#### Supplied data ####

(** C9. An object that has an own property named [__proto__] is not
    copied in full: for the object that [JSON.parse] returns on
    [{"__proto__":1,"a":2}], which is acyclic and shares nothing and whose
    tree has the two fields, [decycle] returns an object with the
    field [a] alone. The assignment [nu[name] = ...] of the loop over
    [Object.keys(value)] stores no property under that name. *)
Theorem decycle_loses_proto_field :
  expand proto_heap 2 (GRef 1%positive)
  = Some (TObj [(js "__proto__", TLeaf (GNum (js "1")));
                (js "a", TLeaf (GNum (js "2")))],
          [1%positive])
  /\ decycle 2 proto_heap (GRef 1%positive)
     = Some (TObj [(js "a", TLeaf (GNum (js "2")))])
  /\ forall fuel,
       decycle fuel proto_heap (GRef 1%positive)
       <> Some (TObj [(js "__proto__", TLeaf (GNum (js "1")));
                      (js "a", TLeaf (GNum (js "2")))]).
Proof.
  split; [reflexivity|]. split; [reflexivity|].
  intros [|[|fuel]]; [discriminate|discriminate|]. discriminate.
Qed.

(** X28. When the traversal of a value ends and meets no array or object
    twice (the value is acyclic and shares nothing), and no object met
    has a field named [__proto__], [decycle] without a replacer returns
    the tree of the value: a copy with the same arrays, objects, keys
    and leaves. *)
Theorem decycle_copies_unshared (h : heap) fuel v t locs :
  expand h fuel v = Some (t, locs) -> NoDup locs ->
  no_proto_field t = true ->
  decycle fuel h v = Some t.
Proof.
  intros H Hnd Hnp. unfold decycle, decycle_from.
  destruct (derez_expand h fuel v t locs H Hnp Hnd (js "$") ∅) as (o' & D & _).
  - intros l _. apply lookup_empty.
  - now rewrite D.
Qed.

Lemma decycle_copies_unshared_witness :
  expand nested_heap 3 (GRef 1%positive)
  = Some (TArr [TArr [TLeaf GNull]; TObj [(js "k", TLeaf (GBool true))];
                TLeaf (GStr (js "x"))],
          [1%positive; 2%positive; 3%positive])
  /\ NoDup [1%positive; 2%positive; 3%positive]
  /\ decycle 3 nested_heap (GRef 1%positive)
     = Some (TArr [TArr [TLeaf GNull]; TObj [(js "k", TLeaf (GBool true))];
                   TLeaf (GStr (js "x"))]).
Proof.
  assert (expand nested_heap 3 (GRef 1%positive)
          = Some (TArr [TArr [TLeaf GNull]; TObj [(js "k", TLeaf (GBool true))];
                        TLeaf (GStr (js "x"))],
                  [1%positive; 2%positive; 3%positive])) as H1 by reflexivity.
  assert (NoDup [1%positive; 2%positive; 3%positive]) as H2.
  { repeat (apply NoDup_cons; split; [set_solver|]). apply NoDup_nil_2. }
  split; [exact H1|]. split; [exact H2|].
  exact (decycle_copies_unshared nested_heap 3 _ _ _ H1 H2 eq_refl).
Defined.

(** *** The replacer *)

Section Replacer.
Context {S : Type}.
Variable h : heap.
Variable f : @replacer S.

#[local] Abbreviation derez1 := (derez h (Some f)).

Lemma derez_by_output fuel v1 v2 path (objects : memo) s :
  f s v1 = f s v2 ->
  derez1 fuel v1 path objects s = derez1 fuel v2 path objects s.
Proof.
  intros H. destruct fuel as [|fuel]; [reflexivity|].
  rewrite !derez_step. now rewrite H.
Qed.

Lemma derez_output_repeat fuel v l s' path p (objects : memo) s :
  f s v = (GRef l, s') -> composite_at h l -> objects !! l = Some p ->
  derez1 (Datatypes.S fuel) v path objects s = Some (RefMarker p, objects, s').
Proof.
  unfold composite_at. intros Hf Hc Ho. rewrite derez_step, Hf.
  destruct (h !! l) as [[es|fs|j]|]; try contradiction; now rewrite Ho.
Qed.

Lemma derez_output_first fuel v l s1 path (objects : memo) s t objects' s' :
  f s v = (GRef l, s1) -> composite_at h l -> objects !! l = None ->
  derez1 fuel v path objects s = Some (t, objects', s') ->
  objects' !! l = Some path /\ materialized h l t.
Proof.
  unfold composite_at, materialized. intros Hf Hc Ho H.
  destruct fuel as [|fuel]; [discriminate|]. rewrite derez_step, Hf in H.
  destruct (h !! l) as [[es|fs|j]|]; try contradiction; rewrite Ho in H.
  - destruct (each_element _ _ _ _ _ _) as [[[nu o2] s2]|] eqn:E; [|discriminate].
    cbn in H. injection H as <- <- _.
    apply (each_element_grows _ _ (derez_grows h (Some f) fuel)) in E as [E Hl].
    split; [|exact Hl].
    eapply lookup_weaken; [|exact E]. apply lookup_insert_eq.
  - destruct (each_name _ _ _ _ _) as [[[nu o2] s2]|] eqn:E; [|discriminate].
    cbn in H. injection H as <- <- _.
    apply (each_name_grows _ _ (derez_grows h (Some f) fuel)) in E as [E Hl].
    split; [|exact Hl].
    eapply lookup_weaken; [|exact E]. apply lookup_insert_eq.
Qed.

(** Only what the replacer returns is recorded. *)
Lemma each_element_records
    (rec : gval -> jsstr -> memo -> S -> option (tree * memo * S)) path :
  (forall e p o s t o' s', rec e p o s = Some (t, o', s') ->
     forall l, l ∈ dom o' -> l ∈ dom o \/ returned_by f l) ->
  forall es i o s ts o' s',
    each_element rec path i es o s = Some (ts, o', s') ->
    forall l, l ∈ dom o' -> l ∈ dom o \/ returned_by f l.
Proof.
  intros Hrec. induction es as [|e es IH]; intros i o s ts o' s' H l Hl.
  - cbn in H. injection H as <- <- <-. now left.
  - cbn [each_element] in H.
    destruct (rec e _ o s) as [[[t1 o1] s1]|] eqn:E1; [|discriminate].
    cbn in H. destruct (each_element rec path (i + 1) es o1 s1)
      as [[[ts2 o2] s2]|] eqn:E2; [|discriminate].
    cbn in H. injection H as <- <- <-.
    destruct (IH _ _ _ _ _ _ E2 l Hl) as [H1|H1]; [|now right].
    exact (Hrec _ _ _ _ _ _ _ E1 l H1).
Qed.

Lemma each_name_records
    (rec : gval -> jsstr -> memo -> S -> option (tree * memo * S)) path :
  (forall e p o s t o' s', rec e p o s = Some (t, o', s') ->
     forall l, l ∈ dom o' -> l ∈ dom o \/ returned_by f l) ->
  forall fs o s ts o' s',
    each_name rec path fs o s = Some (ts, o', s') ->
    forall l, l ∈ dom o' -> l ∈ dom o \/ returned_by f l.
Proof.
  intros Hrec. induction fs as [|[name child] fs IH]; intros o s ts o' s' H l Hl.
  - cbn in H. injection H as <- <- <-. now left.
  - cbn [each_name] in H.
    destruct (rec child _ o s) as [[[t1 o1] s1]|] eqn:E1; [|discriminate].
    cbn in H. destruct (each_name rec path fs o1 s1)
      as [[[ts2 o2] s2]|] eqn:E2; [|discriminate].
    cbn in H. injection H as <- <- <-.
    destruct (IH _ _ _ _ _ E2 l Hl) as [H1|H1]; [|now right].
    exact (Hrec _ _ _ _ _ _ _ E1 l H1).
Qed.

Lemma derez_records fuel : forall v path (objects : memo) s t objects' s',
  derez1 fuel v path objects s = Some (t, objects', s') ->
  forall l, l ∈ dom objects' -> l ∈ dom objects \/ returned_by f l.
Proof.
  induction fuel as [|fuel IH]; intros v path objects s t objects' s' H l Hl;
    [discriminate|].
  rewrite derez_step in H. destruct (f s v) as [v1 s1] eqn:Ef.
  destruct v1 as [| | | | |l1]; try (injection H as <- <- <-; now left).
  destruct (h !! l1) as [[es|fs|j]|]; try (injection H as <- <- <-; now left).
  - destruct (objects !! l1) as [p|] eqn:El; [injection H as <- <- <-; now left|].
    destruct (each_element _ _ _ _ _ _) as [[[nu o2] s2]|] eqn:E; [|discriminate].
    cbn in H. injection H as <- <- <-.
    destruct (each_element_records _ _ IH _ _ _ _ _ _ _ E l Hl) as [H1|H1];
      [|now right].
    unfold memo in *. rewrite dom_insert_L in H1.
    apply elem_of_union in H1 as [H1|H1]; [|now left].
    apply elem_of_singleton in H1 as ->. right. now exists s, v, s1.
  - destruct (objects !! l1) as [p|] eqn:El; [injection H as <- <- <-; now left|].
    destruct (each_name _ _ _ _ _) as [[[nu o2] s2]|] eqn:E; [|discriminate].
    cbn in H. injection H as <- <- <-.
    destruct (each_name_records _ _ IH _ _ _ _ _ _ E l Hl) as [H1|H1];
      [|now right].
    unfold memo in *. rewrite dom_insert_L in H1.
    apply elem_of_union in H1 as [H1|H1]; [|now left].
    apply elem_of_singleton in H1 as ->. right. now exists s, v, s1.
Qed.

End Replacer.

(** C10. With a replacer, [derez] looks only at what the replacer returns
    for a node: two values for which the replacer returns the same give
    the same result. When it returns an array or object that has a
    recorded path, the node becomes the marker of that path, whatever the
    node was; when it returns an array or object that has none, the node
    is copied and its path recorded, even if the node itself was met
    before. Only arrays and objects returned by the replacer are ever
    recorded. So the two occurrences of a shared array are both copied
    when the replacer answers them with different arrays, and two
    different arrays collapse when it answers them with the same one. *)
Theorem replacer_output_is_what_is_recorded :
  (forall S (h : heap) (f : @replacer S) fuel v1 v2 path (objects : memo) s,
      f s v1 = f s v2 ->
      derez h (Some f) fuel v1 path objects s
      = derez h (Some f) fuel v2 path objects s)
  /\ (forall S (h : heap) (f : @replacer S) fuel v l s' path p (objects : memo) s,
        f s v = (GRef l, s') -> composite_at h l -> objects !! l = Some p ->
        derez h (Some f) (Datatypes.S fuel) v path objects s
        = Some (RefMarker p, objects, s'))
  /\ (forall S (h : heap) (f : @replacer S) fuel v l s1 path (objects : memo) s
             t objects' s',
        f s v = (GRef l, s1) -> composite_at h l -> objects !! l = None ->
        derez h (Some f) fuel v path objects s = Some (t, objects', s') ->
        objects' !! l = Some path /\ materialized h l t)
  /\ (forall S (h : heap) (f : @replacer S) fuel v path (objects : memo) s
             t objects' s' l,
        derez h (Some f) fuel v path objects s = Some (t, objects', s') ->
        l ∈ dom objects' -> l ∈ dom objects \/ returned_by f l)
  /\ decycle 3 pair_heap (GRef 1%positive)
     = Some (TArr [TArr []; RefMarker (js "$[0]")])
  /\ decycle_from pair_heap (Some fresh_copy) 3 (GRef 1%positive) 0
     = Some (TArr [TArr []; TArr []])
  /\ decycle 3 pair_heap (GRef 5%positive) = Some (TArr [TArr []; TArr []])
  /\ decycle_from pair_heap (Some merge_arrays) 3 (GRef 5%positive) tt
     = Some (TArr [TArr []; RefMarker (js "$[0]")]).
Proof.
  split; [intros S h f; apply derez_by_output|].
  split; [intros S h f; apply derez_output_repeat|].
  split; [intros S h f; apply derez_output_first|].
  split; [intros S h f fuel v path objects s t objects' s' l H;
          exact (derez_records h f fuel v path objects s t objects' s' H l)|].
  split; [reflexivity|]. split; [reflexivity|]. split; reflexivity.
Qed.

Lemma replacer_output_is_what_is_recorded_witness :
  merge_arrays tt (GRef 4%positive) = (GRef 3%positive, tt)
  /\ composite_at pair_heap 3%positive
  /\ ({[ 3%positive := js "$[0]" ]} : memo) !! 3%positive = Some (js "$[0]")
  /\ derez pair_heap (Some merge_arrays) 1 (GRef 4%positive) (js "$[1]")
       {[ 3%positive := js "$[0]" ]} tt
     = Some (RefMarker (js "$[0]"), {[ 3%positive := js "$[0]" ]}, tt).
Proof.
  assert (merge_arrays tt (GRef 4%positive) = (GRef 3%positive, tt)) as H1
    by reflexivity.
  assert (composite_at pair_heap 3%positive) as H2 by exact I.
  assert (({[ 3%positive := js "$[0]" ]} : memo) !! 3%positive = Some (js "$[0]"))
    as H3 by reflexivity.
  split; [exact H1|]. split; [exact H2|]. split; [exact H3|].
  exact (proj1 (proj2 replacer_output_is_what_is_recorded)
           unit pair_heap merge_arrays 0 _ _ _ (js "$[1]") _ _ tt H1 H2 H3).
Defined.

(* ===================================================================== *)
(** ** Prefixes of a document *)
(* ===================================================================== *)

(** *** Balanced lists of shapes *)

Lemma level_app n a b :
  level n (a ++ b) = level n a ≫= fun m => level m b.
Proof.
  revert n. induction a as [|[| |] a IH]; intros n; cbn; try apply IH.
  - reflexivity.
  - destruct n as [|[|n]]; try reflexivity. apply IH.
Qed.

Lemma level_pos n ss m : 1 <= n -> level n ss = Some m -> 1 <= m.
Proof.
  revert n. induction ss as [|[| |] ss IH]; intros n Hn H; cbn in H.
  - injection H as <-. exact Hn.
  - apply (IH (S n)); [lia|exact H].
  - destruct n as [|[|n]]; try discriminate. apply (IH (S n)); [lia|exact H].
  - now apply (IH n).
Qed.

Lemma balanced_app a b : balanced a -> balanced b -> balanced (a ++ b).
Proof.
  induction 1 as [|ss _ IH|ss1 ss2 H1 _ _ IH2]; intros Hb; cbn.
  - exact Hb.
  - constructor. now apply IH.
  - rewrite <- app_assoc. cbn. constructor; [exact H1|now apply IH2].
Qed.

####

_Description of the task:_ Among the entries, count how many lines hold the string "GStr", then state only that number.

_Answer area:_ 3